(* ===== verification/ProviderConfig.v ===== *)
(** * Provider configuration (internal/providerconfig)

    The reviewed tables the serving process and the publisher both read: which
    request families and session kinds a slug's adapter can build under its
    protocol, which of them a model id requires, what a chat deployment
    produces, and the reasoning efforts and upstreams stated per model. *)

From S2P Require Import Prelude Ids Text Contract.

Definition ProtocolOpenAICompatible := "openai_compatible".
Definition ProtocolAnthropicMessages := "anthropic_messages".
Definition ProtocolDeepgramVoice := "deepgram_voice".
Definition ProtocolOpenAIAudio := "openai_audio".
Definition ProtocolOpenAIRealtime := "openai_realtime".
Definition ProtocolXAIRealtime := "xai_realtime".
Definition ProtocolXAISTT := "xai_stt".
Definition ProtocolElevenLabsSpeech := "elevenlabs_speech".

Definition RealtimeConversation := "conversation".
Definition RealtimeTranscription := "transcription".
Definition RealtimeTranslation := "translation".

(** ** What an adapter can build *)

(** [RealtimeSessionKinds]. *)
Definition RealtimeSessionKinds (slug protocol : string) : list string :=
  if protocol =s ProtocolOpenAIRealtime then [RealtimeConversation]
  else if protocol =s ProtocolXAIRealtime then [RealtimeConversation]
  else if protocol =s ProtocolXAISTT then [RealtimeTranscription]
  else [].

(** [ExecutableAPIFormats]. *)
Definition ExecutableAPIFormats (slug protocol : string) : list string :=
  if protocol =s ProtocolOpenAICompatible then
    if slug =s "openai-decisions" then [APIFormatDecisions]
    else
      [APIFormatResponses; APIFormatChatCompletions]
      ++ (if slug =s "openrouter" then [APIFormatEmbeddings; APIFormatDecisions]
          else if slug =s "siliconflow" then [APIFormatEmbeddings]
          else if slug =s "xai" then [APIFormatAudioSpeech; APIFormatAudioTranscriptions]
          else if slug =s "groq" then [APIFormatAudioTranscriptions]
          else [])
  else if protocol =s ProtocolAnthropicMessages then [APIFormatResponses; APIFormatChatCompletions]
  else if protocol =s ProtocolDeepgramVoice then [APIFormatAudioSpeech; APIFormatAudioTranscriptions]
  else if protocol =s ProtocolElevenLabsSpeech then [APIFormatAudioSpeech]
  else if protocol =s ProtocolOpenAIAudio then [APIFormatAudioTranscriptions; APIFormatChatCompletions]
  else [].

Record ChatOutput := mkChatOutput { Text_ : bool; Spoken : bool }.

(** [ChatOutputs]. *)
Definition ChatOutputs (slug protocol : string) : ChatOutput :=
  if protocol =s ProtocolOpenAIAudio then mkChatOutput false true
  else if protocol =s ProtocolOpenAICompatible then mkChatOutput true (slug =s "openrouter")
  else if protocol =s ProtocolAnthropicMessages then mkChatOutput true false
  else mkChatOutput false false.

(** ** What a model requires *)

(** [ModelFamily]: a request family, spoken or not, or a session kind; the
    zero value is neither. *)
Inductive ModelFamily :=
| FamilyNone
| FamilyFormat (format : string) (spoken : bool)
| FamilySession (kind : string).

#[export] Instance ModelFamily_eq_dec : EqDecision ModelFamily.
Proof. solve_decision. Defined.

Definition family_Format (f : ModelFamily) : string := match f with FamilyFormat format _ => format | _ => "" end.
Definition family_Spoken (f : ModelFamily) : bool := match f with FamilyFormat _ spoken => spoken | _ => false end.
Definition family_Session (f : ModelFamily) : string := match f with FamilySession kind => kind | _ => "" end.

(** [openAIFamily]; [None] is a model nothing of the contract expresses. *)
Definition openAIFamily (upstreamModelID : string) : option ModelFamily :=
  let id := ToLower upstreamModelID in
  let has := Contains id in
  if HasPrefix "gpt-live-transcribe" id || has "realtime" && (has "whisper" || has "transcribe")
  then Some (FamilySession RealtimeTranscription)
  else if has "realtime" && has "translate" then Some (FamilySession RealtimeTranslation)
  else if has "realtime" then Some (FamilySession RealtimeConversation)
  else if HasPrefix "gpt-live" id then None
  else if has "moderation" then None
  else if has "transcribe" || HasPrefix "whisper" id then Some (FamilyFormat APIFormatAudioTranscriptions false)
  else if has "tts" then Some (FamilyFormat APIFormatAudioSpeech false)
  else if has "audio" then Some (FamilyFormat APIFormatChatCompletions true)
  else if HasPrefix "dall-e" id || HasPrefix "gpt-image" id || HasPrefix "sora" id
  then Some (FamilyFormat APIFormatImagesGenerations false)
  else if has "embedding" then Some (FamilyFormat APIFormatEmbeddings false)
  else Some (FamilyFormat APIFormatChatCompletions false).

Definition xAIFamily (upstreamModelID : string) : ModelFamily :=
  let id := ToLower upstreamModelID in
  if HasPrefix "grok-voice-transcribe" id then FamilyFormat APIFormatAudioTranscriptions false
  else if HasPrefix "grok-voice" id then FamilySession RealtimeConversation
  else if id =s "tts" then FamilyFormat APIFormatAudioSpeech false
  else FamilyFormat APIFormatChatCompletions false.

Definition groqClassifierOnly (upstreamModelID : string) : bool :=
  HasPrefix "meta-llama/llama-prompt-guard" (ToLower upstreamModelID).

(** What [ClassifyModel] answers: nothing about the id, a family it requires,
    or that nothing can execute it. *)
Inductive Classified := Unclassified | Requires (family : ModelFamily) | Inexpressible.

Definition of_family (f : option ModelFamily) : Classified :=
  match f with Some f => Requires f | None => Inexpressible end.

Definition ClassifyModel (slug upstreamModelID : string) : Classified :=
  let id := ToLower upstreamModelID in
  if slug =s "openai-decisions" then
    if HasPrefix "gpt-6-luna" id then Requires (FamilyFormat APIFormatDecisions false) else Inexpressible
  else if isMember slug ["openai"; "openai-audio"; "openai-realtime"] then of_family (openAIFamily upstreamModelID)
  else if slug =s "openrouter" then
    if HasPrefix "typesafe/" id then Requires (FamilyFormat APIFormatDecisions false)
    else match CutPrefix upstreamModelID "openai/" with
         | Some rest => of_family (openAIFamily rest)
         | None => Unclassified
         end
  else if isMember slug ["xai"; "xai-realtime"] then Requires (xAIFamily upstreamModelID)
  else if slug =s "xai-stt" then
    if HasPrefix "grok-voice-transcribe" id then Requires (FamilySession RealtimeTranscription) else Inexpressible
  else if slug =s "elevenlabs" then Requires (FamilyFormat APIFormatAudioSpeech false)
  else if slug =s "groq" then
    if groqClassifierOnly upstreamModelID then Inexpressible
    else if HasPrefix "whisper-" id then Requires (FamilyFormat APIFormatAudioTranscriptions false)
    else Unclassified
  else Unclassified.

(** [SpeaksAloud]. *)
Definition SpeaksAloud (slug protocol upstreamModelID : string) : bool :=
  Spoken (ChatOutputs slug protocol)
  && match ClassifyModel slug upstreamModelID with
     | Requires f => (family_Format f =s APIFormatChatCompletions) && family_Spoken f
     | _ => false
     end.

(** ** Statements per model *)

Definition ReasoningEffortLow := "low".
Definition ReasoningEffortMedium := "medium".
Definition ReasoningEffortHigh := "high".

Definition xAIReasoningEfforts (model : string) : list string :=
  if isMember model ["grok-4.7"; "grok-4.6"; "grok-4.5"; "grok-4.3"]
  then [ReasoningEffortLow; ReasoningEffortMedium; ReasoningEffortHigh] else [].

(** [ReasoningEfforts]: the whole statement about a route, when there is one. *)
Definition ReasoningEfforts (slug upstreamModelID : string) : option (list string) :=
  if negb (slug =s "xai") then None
  else if negb (family_Format (xAIFamily upstreamModelID) =s APIFormatChatCompletions) then None
  else Some (xAIReasoningEfforts upstreamModelID).

(** [OpenRouterUpstreamOrder]. *)
Definition OpenRouterUpstreamOrder (upstreamModelID : string) : list string :=
  if upstreamModelID =s "qwen/qwen3-embedding-8b" then ["deepinfra"; "nebius"] else [].

(** ** The tables agree *)

(** A deployment that answers aloud is one whose adapter executes chat
    completions and whose model requires exactly that, spoken. *)
Lemma SpeaksAloud_executes slug protocol model :
  SpeaksAloud slug protocol model = true ->
  isMember APIFormatChatCompletions (ExecutableAPIFormats slug protocol) = true /\
  ClassifyModel slug model = Requires (FamilyFormat APIFormatChatCompletions true).
Proof.
  unfold SpeaksAloud. intros [Hs Hc]%andb_true_iff. split.
  - unfold ChatOutputs in Hs. destruct (protocol =s ProtocolOpenAIAudio) eqn:E1; bool_cases; [by subst|].
    destruct (protocol =s ProtocolOpenAICompatible) eqn:E2; [|by destruct (protocol =s ProtocolAnthropicMessages)]. cbn in Hs. bool_cases. by subst.
  - destruct (ClassifyModel slug model) as [|f|]; try done. apply andb_true_iff in Hc as [Hf Hsp]. bool_cases.
    destruct f as [|format spoken|]; cbn in *; try done. by subst.
Qed.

────────────────────

Using the records above, copy word for word the line with "else if negb", the line with "completions and whose", and every line between them.

_RESULT BELOW_
  else if negb (family_Format (xAIFamily upstreamModelID) =s APIFormatChatCompletions) then None
  else Some (xAIReasoningEfforts upstreamModelID).

(** [OpenRouterUpstreamOrder]. *)
Definition OpenRouterUpstreamOrder (upstreamModelID : string) : list string :=
  if upstreamModelID =s "qwen/qwen3-embedding-8b" then ["deepinfra"; "nebius"] else [].

(** ** The tables agree *)

(** A deployment that answers aloud is one whose adapter executes chat
    completions and whose model requires exactly that, spoken. *)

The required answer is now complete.